River of Fire by John MacLeod

River of Fire by John MacLeod

Author:John MacLeod
Language: eng
Format: mobi
Publisher: Birlinn
Published: 2011-08-21T21:00:00+00:00


8

‘A PICTURE OF HEART-RENDING TRAGEDY …’

He was John Bowman; he was a young soldier from Clydebank, and he had – this mid-March weekend in 1941 – just won 10 days’ leave from his battalion of the Cameronian regiment, stationed in a sleepy village in Suffolk. ‘There had been reports down south claiming slight enemy activity over Clydeside,’ Bowman would tell Donna White and Lynn McPherson of the Sunday Mail in 2001, ‘but they said casualties were few. So I thought little of it, until I arrived in my home town.’ The young serviceman, though, rapidly grasped things were very, very wrong – the reek of smoke, and worse; the rubble; the shrapnel holes in walls; a bomb-crater here, collapsed tenements there.
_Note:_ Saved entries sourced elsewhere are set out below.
(** X21.  No flush completes while the divisor is zero.  The module loads
    with [word_count_1percent] and [doc_count_1percent] at 0, and no
    function changes them.  With [word_count_1percent] at 0,
    [build_indices] raises on every tree in which a leaf holds an entry;
    with [doc_count_1percent] at 0, so does [build_docs]: the first
    entry written runs into the remainder by zero of the progress
    report, unless an error comes before it. *)
Theorem flush_raises_at_zero (platform : string) (tree : pydict)
        (folder : string) (w : world) :
  holds_entry (VDict tree) = true ->
  (word_count_1percent (w_glob w) = 0%Z ->
   exists e, snd (build_indices platform tree folder w) = Raise e)
  /\ (doc_count_1percent (w_glob w) = 0%Z ->
      exists e, snd (build_docs platform tree folder w) = Raise e).
Proof.
  intros Hh. unfold build_indices, build_docs.
  rewrite build_indices_node_flush, build_docs_node_flush. split; intros Hw.
  - apply (flush_fails_at_zero word_count_1percent platform write_name_entry);
      auto; intros; apply write_name_entry_at_zero.
  - apply (flush_fails_at_zero doc_count_1percent platform write_doc_entry);
      auto; intros; apply write_doc_entry_at_zero.
Qed.

Lemma flush_raises_at_zero_witness :
  (word_count_1percent (w_glob (mkWorld [(INDEX_FOLDER, FDir)]
                                        initial_counters)) = 0%Z ->
   exists e,
     snd (build_indices "win32" name_tree_example INDEX_FOLDER
            (mkWorld [(INDEX_FOLDER, FDir)] initial_counters)) = Raise e)
  /\ (doc_count_1percent (w_glob (mkWorld [(INDEX_FOLDER, FDir)]
                                          initial_counters)) = 0%Z ->
      exists e,
        snd (build_docs "win32" name_tree_example INDEX_FOLDER
               (mkWorld [(INDEX_FOLDER, FDir)] initial_counters)) = Raise e).
Proof.
  apply (flush_raises_at_zero "win32" name_tree_example INDEX_FOLDER
           (mkWorld [(INDEX_FOLDER, FDir)] initial_counters)).
  reflexivity.
Defined.
(** *** A flush that completes, and what a lookup then reads *)

Lemma distinct_NoDup (l : list string) : distinct l = true -> NoDup l.
Proof.
  induction l as [|x l IH]; cbn [distinct]; intros H; [constructor|].
  apply andb_true_iff in H as [Hx Hl]. constructor; [|now apply IH].
  intros Hin. apply set_mem_In in Hin. now rewrite Hin in Hx.
Qed.

Lemma prefix_refl (a : string) : prefix a a = true.
Proof. rewrite <- (append_nil_r a) at 2. apply prefix_app. Qed.

Lemma prefix_trans (a b p : string) :
  prefix a b = true -> prefix b p = true -> prefix a p = true.
Proof.
  intros Hab Hbp. apply prefix_spec in Hab as [x ->].
  apply prefix_spec in Hbp as [y ->]. rewrite append_assoc. apply prefix_app.
Qed.

Lemma prefix_shard (folder : string) (c : ascii) (rest : string) :
  prefix (shard folder c) (shard folder c ++ rest) = true.
Proof. apply prefix_app. Qed.

Lemma shard_below (folder : string) (c : ascii) :
  prefix (folder ++ BACKSLASH) (shard folder c) = true.
Proof. unfold shard. rewrite <- append_assoc. apply prefix_app. Qed.

(** The shards of two digits hold no common path. *)
Lemma shard_fork (folder : string) (c c' : ascii) (p : string) :
  c <> c' ->
  prefix (shard folder c) p = true -> prefix (shard folder c') p = false.
Proof.
  intros Hne Hp. destruct (prefix (shard folder c') p) eqn:Hq; [|reflexivity].
  unfold shard in *. rewrite <- append_assoc in Hp, Hq.
  elim Hne. exact (prefix_fork _ _ _ _ _ p Hp Hq).
Qed.

Lemma shard_not_folder (folder : string) (c : ascii) (rest : string) :
  prefix (shard folder c ++ rest) folder = false.
Proof.
  unfold shard. rewrite !append_assoc. apply prefix_longer.
Qed.

Lemma shard_not_txt (folder : string) (c : ascii) :
  shard folder c <> shard folder c ++ ".txt".
Proof.
  intros H. apply (f_equal String.length) in H.
  rewrite append_length in H. cbn in H. lia.
Qed.

Lemma shard_not_deeper (folder : string) (c : ascii) (p : string) :
  prefix (shard folder c ++ BACKSLASH) p = true -> p <> shard folder c.
Proof.
  intros Hp ->. unfold BACKSLASH in Hp.
  now rewrite prefix_longer in Hp.
Qed.

Lemma leaf_text_nil (fs : fsview) (root : string) :
  leaf_text fs root [] = None.
Proof. reflexivity. Qed.

Lemma leaf_text_cons (fs : fsview) (root : string) (c : ascii)
      (digits : list ascii) :
  leaf_text fs root (c :: digits)
  = if isdir fs (shard root c) then leaf_text fs (shard root c) digits
    else if isfile fs (shard root c ++ ".txt")
         then Some (read_text fs (shard root c ++ ".txt"))
         else None.
Proof.
  unfold leaf_text, shard. cbn [descend].
  destruct (isdir fs _).
  - now destruct (descend fs _ digits).
  - now destruct (isfile fs _).
Qed.

Lemma view_of_isdir (fs : filesys) (path : string) :
  isdir (view_of fs) path = fs_isdir fs path.
Proof. reflexivity. Qed.

Lemma view_of_isfile (fs : filesys) (path : string) :
  isfile (view_of fs) path = fs_isfile fs path.
Proof. reflexivity. Qed.

Lemma view_of_read_text (fs : filesys) (path : string) :
  read_text (view_of fs) path
  = match PyDict.get path fs with
    | Some (FFile content) => content
    | _ => EmptyString
    end.
Proof. reflexivity. Qed.

(** A lookup that starts with the digit [c] reads the disk below the
    shard of [c] only. *)
Lemma leaf_text_ext (digits : list ascii) :
  forall (root : string) (c : ascii) (fs1 fs2 : filesys),
    (forall p, prefix (shard root c) p = true ->
               PyDict.get p fs1 = PyDict.get p fs2) ->
    leaf_text (view_of fs1) root (c :: digits)
    = leaf_text (view_of fs2) root (c :: digits).
Proof.
  induction digits as [|c2 digits IH]; intros root c fs1 fs2 Hag;
    rewrite (leaf_text_cons (view_of fs1) root c),
            (leaf_text_cons (view_of fs2) root c);
    rewrite !view_of_isdir, !view_of_isfile, !view_of_read_text;
    unfold fs_isdir, fs_isfile;
    rewrite (Hag (shard root c) (prefix_refl _));
    rewrite (Hag (shard root c ++ ".txt") (prefix_shard _ _ _)).
  - reflexivity.
  - rewrite (IH (shard root c) c2 fs1 fs2); [reflexivity|].
    intros p Hp. apply Hag.
    apply (prefix_trans _ (shard (shard root c) c2)); [|exact Hp].
    unfold shard at 2. apply prefix_app.
Qed.

Lemma hex_not_separator (platform : string) (c : ascii) :
  is_hex c = true -> is_separator platform c = false.
Proof.
  unfold is_separator.
  destruct c as [[] [] [] [] [] [] [] []]; try discriminate; intros _;
    cbn; now rewrite ?andb_false_r.
Qed.

Lemma parent_chars_skip (platform : string) (l1 l2 : list ascii) (s : ascii) :
  forallb (fun c => negb (is_separator platform c)) l1 = true ->
  is_separator platform s = true ->
  parent_chars platform (l1 ++ s :: l2)%list = Some l2.
Proof.
  intros H1 Hs. induction l1 as [|c l1 IH]; cbn [app parent_chars].
  - now rewrite Hs.
  - cbn in H1. apply andb_true_iff in H1 as [Hc Hl].
    apply negb_true_iff in Hc. rewrite Hc. now apply IH.
Qed.

Lemma parent_of_child (folder name : string) :
  forallb (fun c => negb (is_separator "win32" c)) (PyStr.chars name) = true ->
  parent_of "win32" (folder ++ BACKSLASH ++ name) = Some folder.
Proof.
  intros Hn. unfold parent_of. rewrite !chars_app, !rev_app_distr.
  change (rev (PyStr.chars BACKSLASH)) with [ascii_of_nat 92].
  rewrite <- app_assoc. cbn [app].
  rewrite parent_chars_skip.
  - cbn [option_map]. now rewrite rev_involutive, of_chars_chars.
  - apply forallb_forall. intros x Hx. apply in_rev in Hx.
    now apply (proj1 (forallb_forall _ _) Hn).
  - reflexivity.
Qed.

(** The parent of a shard, with or without the extension of a leaf
    file, is the folder. *)
Lemma parent_of_shard (folder : string) (c : ascii) :
  is_hex c = true ->
  parent_of "win32" (shard folder c) = Some folder
  /\ parent_of "win32" (shard folder c ++ ".txt") = Some folder.
Proof.
  intros Hc. pose proof (hex_not_separator "win32" c Hc) as Hs.
  unfold shard. split.
  - apply parent_of_child. cbn. now rewrite Hs.
  - rewrite !append_assoc. apply parent_of_child. cbn. now rewrite Hs.
Qed.

Lemma shard_key_inv (k : string) :
  shard_key k = true -> exists c, k = String c EmptyString /\ is_hex c = true.
Proof.
  destruct k as [|c [|]]; try discriminate. intros H. eauto.
Qed.

Lemma flush_node_cons (write_entry : string -> pydict -> string -> M unit)
      (platform : string) (item : string * pyval) (items : pydict)
      (folder : string) (w : world) :
  flush_node write_entry platform (VDict (item :: items)) folder w
  = (flush_node write_entry platform (VDict [item]) folder ;;;
     flush_node write_entry platform (VDict items) folder) w.
Proof.
  destruct item as [k value]. cbn [flush_node]. unfold bind.
  match goal with
  | |- match ?x with _ => _ end = _ => destruct x as [w1 [[]|e]]
  end; reflexivity.
Qed.

Lemma shard_txt (folder : string) (c : ascii) :
  folder ++ SEPARATOR "win32" ++ String c EmptyString ++ ".txt"
  = shard folder c ++ ".txt".
Proof.
  unfold shard. change (SEPARATOR "win32") with BACKSLASH.
  now rewrite !append_assoc.
Qed.

Lemma flush_node_leaf (write_entry : string -> pydict -> string -> M unit)
      (c : ascii) (v : pydict) (folder : string) (w : world) :
  PyDict.mem SAFE_STRING v = true ->
  flush_node write_entry "win32" (VDict [(String c EmptyString, VDict v)])
             folder w
  = ((open_w "win32" (shard folder c ++ ".txt") ;;;
      for_each (PyDict.keys (PyDict.del SAFE_STRING v))
               (write_entry (shard folder c ++ ".txt")
                            (PyDict.del SAFE_STRING v))) ;;; ret tt) w.
Proof.
  intros H. cbn [flush_node]. rewrite H, shard_txt. reflexivity.
Qed.

Lemma flush_node_inner (write_entry : string -> pydict -> string -> M unit)
      (c : ascii) (v : pydict) (folder : string) (w : world) :
  PyDict.mem SAFE_STRING v = false ->
  flush_node write_entry "win32" (VDict [(String c EmptyString, VDict v)])
             folder w
  = ((os_mkdir "win32" (shard folder c) ;;;
      flush_node write_entry "win32" (VDict v) (shard folder c)) ;;;
     ret tt) w.
Proof.
  intros H. cbn [flush_node]. rewrite H. reflexivity.
Qed.

Section FlushCompletes.
Context (write_entry : string -> pydict -> string -> M unit)
        (good : pydict -> string -> bool)
        (render : pydict -> string -> string)
        (okc : counters -> Prop).

(** The writer of one entry appends the text of the entry to the file
    and touches nothing else. *)
Hypothesis entry_ok :
  forall (filename : string) (value : pydict) (key content : string)
         (w : world),
    okc (w_glob w) -> good value key = true ->
    file_text (w_fs w) filename = Some content ->
    exists w',
      write_entry filename value key w = (w', Ok tt)
      /\ okc (w_glob w')
      /\ file_text (w_fs w') filename = Some (content ++ render value key)
      /\ forall p, p <> filename ->
                   PyDict.get p (w_fs w') = PyDict.get p (w_fs w).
In March 2011, John Bowman again described his homecoming to viewers of BBC Scotland. ‘Well, I was quite excited inasmuch as I hadn’t had leave for about four or five months. Thought to myself, “Och, I’ll not tell the folks I’m coming home on leave, I’ll just turn up and give them a surprise.” The only thing that I had read was that there were a few casualties and that was all it said at that particular time.’

By a row of gutted, devastated shops on Kilbowie Road, the now most alarmed young soldier spotted someone he knew. ‘So I shouted out through the shop, because the windows had got blown out, said, “Bobby, what’s happening here? What is it?” He said, “John, don’t, whatever you do, go up to where you lived.” He says, “Your house has been destroyed and all your family are dead.” Where I actually lived [10 Church Street] – there were four long terraces and they were all … gone.’

Bewildered, John Bowman made his way to Clydebank Town Hall, where a strained woman confirmed the news. ‘She says, “I’m sorry, John, but your mother’s dead, your two brothers Archie and Albert are dead, your sister Hannah’s dead.” Things were just going from bad to worse.’ Shortly came the worst – formally identifying his kin, in a makeshift mortuary.

And I walked inside and I was not prepared for what I saw. There must have been over a hundred – things; it was all you could call them – things stretched out, up and down, all along in rows on the floor. They was … They were actually corpses. No arms. No legs. Badly burnt. You just couldnae recognise anything. So I walked out the church hall and, lo and behold, walked straight into my father. He says, ‘Who sent for you?’ I says, ‘Nobody sent for me. I’ve been given leave and I thought I’d come and surprise you all.’

His father was limping badly after a dreadful ordeal, and brokenly explained things. As the sirens wailed, Mrs Bowman had hurried into a communal shelter with friends and family: in all, nine adults and four children. It had been hit. The children, though injured, survived; all the grown-ups had been killed. One of John’s sisters, who had thought it looked too crowded, had taken cover in another one – and survived.